* Records for this exercise
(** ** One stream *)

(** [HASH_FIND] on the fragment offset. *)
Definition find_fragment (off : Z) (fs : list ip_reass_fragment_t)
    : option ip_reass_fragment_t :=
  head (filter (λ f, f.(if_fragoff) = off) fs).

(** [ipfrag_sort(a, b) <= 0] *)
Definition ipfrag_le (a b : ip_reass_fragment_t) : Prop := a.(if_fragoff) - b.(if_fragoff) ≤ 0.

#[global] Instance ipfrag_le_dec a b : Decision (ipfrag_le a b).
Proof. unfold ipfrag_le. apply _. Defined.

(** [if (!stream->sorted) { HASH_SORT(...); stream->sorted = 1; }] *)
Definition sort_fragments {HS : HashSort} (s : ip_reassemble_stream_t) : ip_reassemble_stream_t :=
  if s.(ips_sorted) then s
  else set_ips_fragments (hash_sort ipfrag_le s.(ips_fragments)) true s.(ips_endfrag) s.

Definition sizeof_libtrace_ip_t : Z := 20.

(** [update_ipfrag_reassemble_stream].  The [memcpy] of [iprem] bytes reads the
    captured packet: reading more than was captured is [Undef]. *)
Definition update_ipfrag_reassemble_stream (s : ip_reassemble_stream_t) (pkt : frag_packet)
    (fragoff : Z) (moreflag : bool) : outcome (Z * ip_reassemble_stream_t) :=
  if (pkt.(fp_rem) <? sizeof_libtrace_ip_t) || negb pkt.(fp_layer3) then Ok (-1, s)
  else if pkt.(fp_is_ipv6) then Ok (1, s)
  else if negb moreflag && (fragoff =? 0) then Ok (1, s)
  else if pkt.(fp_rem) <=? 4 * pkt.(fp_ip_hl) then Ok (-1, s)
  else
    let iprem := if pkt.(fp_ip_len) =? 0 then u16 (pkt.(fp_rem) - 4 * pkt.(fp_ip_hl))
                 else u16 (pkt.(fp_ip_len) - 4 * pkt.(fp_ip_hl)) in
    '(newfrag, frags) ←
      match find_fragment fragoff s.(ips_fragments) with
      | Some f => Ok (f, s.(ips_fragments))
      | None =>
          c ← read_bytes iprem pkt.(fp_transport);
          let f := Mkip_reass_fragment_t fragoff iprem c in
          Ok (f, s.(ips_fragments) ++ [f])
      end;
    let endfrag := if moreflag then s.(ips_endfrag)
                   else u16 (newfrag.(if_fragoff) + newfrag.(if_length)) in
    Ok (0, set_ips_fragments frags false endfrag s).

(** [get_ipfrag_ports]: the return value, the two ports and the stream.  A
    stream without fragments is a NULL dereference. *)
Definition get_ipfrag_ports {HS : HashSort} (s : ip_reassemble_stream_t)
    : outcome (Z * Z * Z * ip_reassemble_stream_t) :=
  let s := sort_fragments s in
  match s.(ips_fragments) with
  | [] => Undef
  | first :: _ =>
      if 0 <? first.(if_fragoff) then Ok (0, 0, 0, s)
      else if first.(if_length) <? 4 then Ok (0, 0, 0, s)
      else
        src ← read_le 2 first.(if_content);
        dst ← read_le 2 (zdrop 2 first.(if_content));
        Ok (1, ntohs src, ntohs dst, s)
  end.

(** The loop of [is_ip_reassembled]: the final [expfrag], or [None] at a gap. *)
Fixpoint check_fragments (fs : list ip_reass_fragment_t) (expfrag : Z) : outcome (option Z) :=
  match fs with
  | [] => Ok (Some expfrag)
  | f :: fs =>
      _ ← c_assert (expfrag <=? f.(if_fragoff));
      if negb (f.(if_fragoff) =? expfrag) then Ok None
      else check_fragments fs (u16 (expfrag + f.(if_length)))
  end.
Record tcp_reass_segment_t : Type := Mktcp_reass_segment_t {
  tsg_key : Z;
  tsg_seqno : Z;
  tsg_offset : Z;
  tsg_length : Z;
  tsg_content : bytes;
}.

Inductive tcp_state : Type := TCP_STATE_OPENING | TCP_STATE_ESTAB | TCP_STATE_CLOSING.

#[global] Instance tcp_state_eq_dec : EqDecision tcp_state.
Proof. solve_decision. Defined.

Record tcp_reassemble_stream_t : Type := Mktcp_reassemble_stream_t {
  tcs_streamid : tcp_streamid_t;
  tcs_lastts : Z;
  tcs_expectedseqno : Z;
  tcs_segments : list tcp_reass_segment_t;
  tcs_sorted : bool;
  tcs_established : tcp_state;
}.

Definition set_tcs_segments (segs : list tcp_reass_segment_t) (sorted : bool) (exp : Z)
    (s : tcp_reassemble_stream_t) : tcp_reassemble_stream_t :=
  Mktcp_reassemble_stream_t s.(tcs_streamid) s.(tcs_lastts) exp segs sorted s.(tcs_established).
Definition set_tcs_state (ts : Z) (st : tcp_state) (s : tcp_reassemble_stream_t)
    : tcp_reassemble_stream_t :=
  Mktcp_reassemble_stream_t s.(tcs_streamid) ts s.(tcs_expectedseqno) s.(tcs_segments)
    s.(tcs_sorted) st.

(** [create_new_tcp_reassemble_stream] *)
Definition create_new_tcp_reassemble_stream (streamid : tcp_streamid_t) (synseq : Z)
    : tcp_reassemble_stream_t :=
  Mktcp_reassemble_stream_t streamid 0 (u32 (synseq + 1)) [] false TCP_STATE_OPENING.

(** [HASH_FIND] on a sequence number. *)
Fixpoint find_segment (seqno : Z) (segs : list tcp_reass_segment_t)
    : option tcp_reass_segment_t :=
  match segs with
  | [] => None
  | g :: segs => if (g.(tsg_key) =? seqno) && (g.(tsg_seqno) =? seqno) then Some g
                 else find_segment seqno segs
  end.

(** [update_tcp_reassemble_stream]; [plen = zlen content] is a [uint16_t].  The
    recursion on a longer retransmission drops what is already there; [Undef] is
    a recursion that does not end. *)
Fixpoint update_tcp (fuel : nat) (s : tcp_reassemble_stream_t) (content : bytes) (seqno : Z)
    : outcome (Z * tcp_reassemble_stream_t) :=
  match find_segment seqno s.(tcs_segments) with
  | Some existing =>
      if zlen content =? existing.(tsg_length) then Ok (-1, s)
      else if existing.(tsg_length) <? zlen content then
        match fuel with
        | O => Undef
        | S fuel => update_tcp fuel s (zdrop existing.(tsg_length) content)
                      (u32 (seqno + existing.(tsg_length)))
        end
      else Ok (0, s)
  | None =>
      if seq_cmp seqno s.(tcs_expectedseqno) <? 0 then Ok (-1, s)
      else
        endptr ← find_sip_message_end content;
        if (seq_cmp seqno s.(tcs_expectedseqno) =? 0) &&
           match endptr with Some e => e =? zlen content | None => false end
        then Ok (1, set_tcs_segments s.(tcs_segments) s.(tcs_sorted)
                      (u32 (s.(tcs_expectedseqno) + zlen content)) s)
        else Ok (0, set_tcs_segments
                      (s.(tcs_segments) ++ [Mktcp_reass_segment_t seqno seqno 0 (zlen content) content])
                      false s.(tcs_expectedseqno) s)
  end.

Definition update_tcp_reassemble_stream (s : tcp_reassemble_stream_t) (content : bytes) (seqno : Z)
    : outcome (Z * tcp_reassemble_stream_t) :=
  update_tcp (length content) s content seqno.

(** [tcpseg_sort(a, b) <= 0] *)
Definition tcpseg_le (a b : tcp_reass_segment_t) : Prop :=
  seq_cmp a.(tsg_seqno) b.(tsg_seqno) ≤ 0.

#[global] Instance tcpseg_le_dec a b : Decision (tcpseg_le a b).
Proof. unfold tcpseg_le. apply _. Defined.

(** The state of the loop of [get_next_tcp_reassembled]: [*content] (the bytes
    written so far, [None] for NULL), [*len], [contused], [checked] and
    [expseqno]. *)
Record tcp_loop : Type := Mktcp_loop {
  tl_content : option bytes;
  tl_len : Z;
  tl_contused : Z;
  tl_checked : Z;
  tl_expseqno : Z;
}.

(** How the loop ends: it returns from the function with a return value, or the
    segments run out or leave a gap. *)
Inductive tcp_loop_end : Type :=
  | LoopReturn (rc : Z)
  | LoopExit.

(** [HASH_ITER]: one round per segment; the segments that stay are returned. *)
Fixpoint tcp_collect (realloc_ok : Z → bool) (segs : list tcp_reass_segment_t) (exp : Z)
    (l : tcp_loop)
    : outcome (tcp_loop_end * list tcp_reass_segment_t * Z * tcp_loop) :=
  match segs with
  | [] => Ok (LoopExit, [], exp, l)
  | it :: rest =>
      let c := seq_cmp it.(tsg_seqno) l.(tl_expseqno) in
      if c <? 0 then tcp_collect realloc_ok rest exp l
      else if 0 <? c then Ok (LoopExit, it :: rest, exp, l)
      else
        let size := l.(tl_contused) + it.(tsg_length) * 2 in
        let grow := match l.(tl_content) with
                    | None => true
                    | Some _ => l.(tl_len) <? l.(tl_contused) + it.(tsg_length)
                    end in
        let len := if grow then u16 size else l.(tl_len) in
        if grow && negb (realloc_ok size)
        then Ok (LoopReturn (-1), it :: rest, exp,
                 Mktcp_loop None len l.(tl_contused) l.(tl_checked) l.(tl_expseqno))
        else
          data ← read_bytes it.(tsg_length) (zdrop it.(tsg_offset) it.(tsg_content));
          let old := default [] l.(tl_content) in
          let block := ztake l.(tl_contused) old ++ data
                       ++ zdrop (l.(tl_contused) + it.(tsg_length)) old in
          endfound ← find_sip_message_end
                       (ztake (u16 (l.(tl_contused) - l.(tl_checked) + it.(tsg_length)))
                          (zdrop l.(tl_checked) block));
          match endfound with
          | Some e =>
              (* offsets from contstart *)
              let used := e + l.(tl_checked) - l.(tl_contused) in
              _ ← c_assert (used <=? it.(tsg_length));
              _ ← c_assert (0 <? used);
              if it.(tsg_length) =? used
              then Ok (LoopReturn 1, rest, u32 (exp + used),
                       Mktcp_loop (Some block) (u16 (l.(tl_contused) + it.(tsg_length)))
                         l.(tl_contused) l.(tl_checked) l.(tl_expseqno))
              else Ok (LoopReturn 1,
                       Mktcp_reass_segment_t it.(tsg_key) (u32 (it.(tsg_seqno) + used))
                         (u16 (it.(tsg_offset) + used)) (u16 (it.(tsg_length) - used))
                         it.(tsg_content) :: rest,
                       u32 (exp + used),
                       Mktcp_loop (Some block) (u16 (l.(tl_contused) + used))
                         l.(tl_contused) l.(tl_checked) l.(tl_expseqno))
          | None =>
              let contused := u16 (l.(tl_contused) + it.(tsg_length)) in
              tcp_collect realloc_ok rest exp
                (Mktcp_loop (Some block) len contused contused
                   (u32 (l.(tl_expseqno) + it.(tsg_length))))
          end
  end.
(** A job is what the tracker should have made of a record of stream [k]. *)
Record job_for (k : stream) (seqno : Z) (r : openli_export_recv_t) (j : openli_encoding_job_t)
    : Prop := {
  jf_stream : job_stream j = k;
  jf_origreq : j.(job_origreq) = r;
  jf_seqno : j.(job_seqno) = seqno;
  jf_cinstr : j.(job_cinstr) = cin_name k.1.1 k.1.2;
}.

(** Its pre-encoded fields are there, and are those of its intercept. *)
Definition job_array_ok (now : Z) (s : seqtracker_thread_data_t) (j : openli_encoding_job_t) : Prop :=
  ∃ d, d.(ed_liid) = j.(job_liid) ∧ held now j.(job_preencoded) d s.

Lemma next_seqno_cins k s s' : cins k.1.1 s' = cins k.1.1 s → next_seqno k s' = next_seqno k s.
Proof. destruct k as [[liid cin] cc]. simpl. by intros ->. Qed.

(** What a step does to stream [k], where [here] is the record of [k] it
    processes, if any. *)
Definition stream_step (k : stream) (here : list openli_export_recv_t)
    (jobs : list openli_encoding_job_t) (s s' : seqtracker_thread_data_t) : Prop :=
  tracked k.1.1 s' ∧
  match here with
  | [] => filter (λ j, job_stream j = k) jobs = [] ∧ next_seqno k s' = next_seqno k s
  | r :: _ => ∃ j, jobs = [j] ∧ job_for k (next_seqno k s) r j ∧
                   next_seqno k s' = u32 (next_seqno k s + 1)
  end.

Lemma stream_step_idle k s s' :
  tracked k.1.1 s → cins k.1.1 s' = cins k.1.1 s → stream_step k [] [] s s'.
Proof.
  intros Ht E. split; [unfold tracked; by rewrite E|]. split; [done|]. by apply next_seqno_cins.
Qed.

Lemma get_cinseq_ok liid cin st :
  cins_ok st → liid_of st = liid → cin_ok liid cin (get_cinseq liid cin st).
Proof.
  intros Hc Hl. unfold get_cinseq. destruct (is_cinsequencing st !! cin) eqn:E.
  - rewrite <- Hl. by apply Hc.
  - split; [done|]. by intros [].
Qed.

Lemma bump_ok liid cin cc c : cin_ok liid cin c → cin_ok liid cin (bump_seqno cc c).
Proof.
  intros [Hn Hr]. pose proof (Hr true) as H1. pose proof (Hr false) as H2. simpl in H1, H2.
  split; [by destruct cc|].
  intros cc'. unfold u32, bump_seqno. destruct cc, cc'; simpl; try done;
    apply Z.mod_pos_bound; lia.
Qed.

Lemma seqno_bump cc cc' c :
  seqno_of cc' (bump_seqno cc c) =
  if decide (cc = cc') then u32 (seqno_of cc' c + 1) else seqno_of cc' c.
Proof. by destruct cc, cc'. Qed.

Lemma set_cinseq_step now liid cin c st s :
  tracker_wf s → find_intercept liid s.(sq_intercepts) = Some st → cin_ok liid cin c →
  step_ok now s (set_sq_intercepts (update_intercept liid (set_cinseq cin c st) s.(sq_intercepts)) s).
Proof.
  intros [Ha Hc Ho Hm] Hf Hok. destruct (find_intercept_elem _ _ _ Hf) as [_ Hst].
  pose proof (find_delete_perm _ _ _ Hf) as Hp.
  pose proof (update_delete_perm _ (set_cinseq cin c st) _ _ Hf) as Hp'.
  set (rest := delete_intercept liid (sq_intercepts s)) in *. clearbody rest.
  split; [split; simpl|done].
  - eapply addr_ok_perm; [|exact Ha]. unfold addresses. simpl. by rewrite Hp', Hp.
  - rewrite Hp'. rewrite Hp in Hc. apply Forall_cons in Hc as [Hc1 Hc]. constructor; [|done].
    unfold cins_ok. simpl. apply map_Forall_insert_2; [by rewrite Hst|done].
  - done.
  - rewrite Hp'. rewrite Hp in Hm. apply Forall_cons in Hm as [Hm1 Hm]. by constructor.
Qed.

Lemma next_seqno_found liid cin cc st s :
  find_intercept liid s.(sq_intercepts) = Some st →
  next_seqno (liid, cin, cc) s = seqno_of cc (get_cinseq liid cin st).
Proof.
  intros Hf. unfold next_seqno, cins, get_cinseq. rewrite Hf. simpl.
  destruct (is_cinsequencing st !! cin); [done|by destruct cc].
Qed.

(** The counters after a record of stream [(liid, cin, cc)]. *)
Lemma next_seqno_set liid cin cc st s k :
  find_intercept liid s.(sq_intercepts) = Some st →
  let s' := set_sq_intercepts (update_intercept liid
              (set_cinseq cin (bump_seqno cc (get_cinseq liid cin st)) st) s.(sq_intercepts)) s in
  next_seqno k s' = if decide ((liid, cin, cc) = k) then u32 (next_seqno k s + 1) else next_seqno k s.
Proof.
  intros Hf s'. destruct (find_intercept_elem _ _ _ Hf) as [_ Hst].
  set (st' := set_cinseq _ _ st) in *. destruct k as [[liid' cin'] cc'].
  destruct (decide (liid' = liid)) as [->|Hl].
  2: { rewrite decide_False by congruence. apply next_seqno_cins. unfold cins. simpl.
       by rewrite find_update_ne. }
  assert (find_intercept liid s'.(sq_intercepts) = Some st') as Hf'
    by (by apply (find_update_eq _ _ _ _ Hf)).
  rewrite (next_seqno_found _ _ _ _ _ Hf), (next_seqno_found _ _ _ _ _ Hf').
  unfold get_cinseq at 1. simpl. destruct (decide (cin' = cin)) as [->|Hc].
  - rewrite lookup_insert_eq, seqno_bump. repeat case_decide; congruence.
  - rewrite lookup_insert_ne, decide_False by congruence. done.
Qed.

* Activity
From the listing above, repeat exactly the lines starting at the line that includes "match fuel with" and ending at the line that includes "endptr ← find_sip_message_end", with nothing outside that span.

* Solution
        match fuel with
        | O => Undef
        | S fuel => update_tcp fuel s (zdrop existing.(tsg_length) content)
                      (u32 (seqno + existing.(tsg_length)))
        end
      else Ok (0, s)
  | None =>
      if seq_cmp seqno s.(tcs_expectedseqno) <? 0 then Ok (-1, s)
      else
        endptr ← find_sip_message_end content;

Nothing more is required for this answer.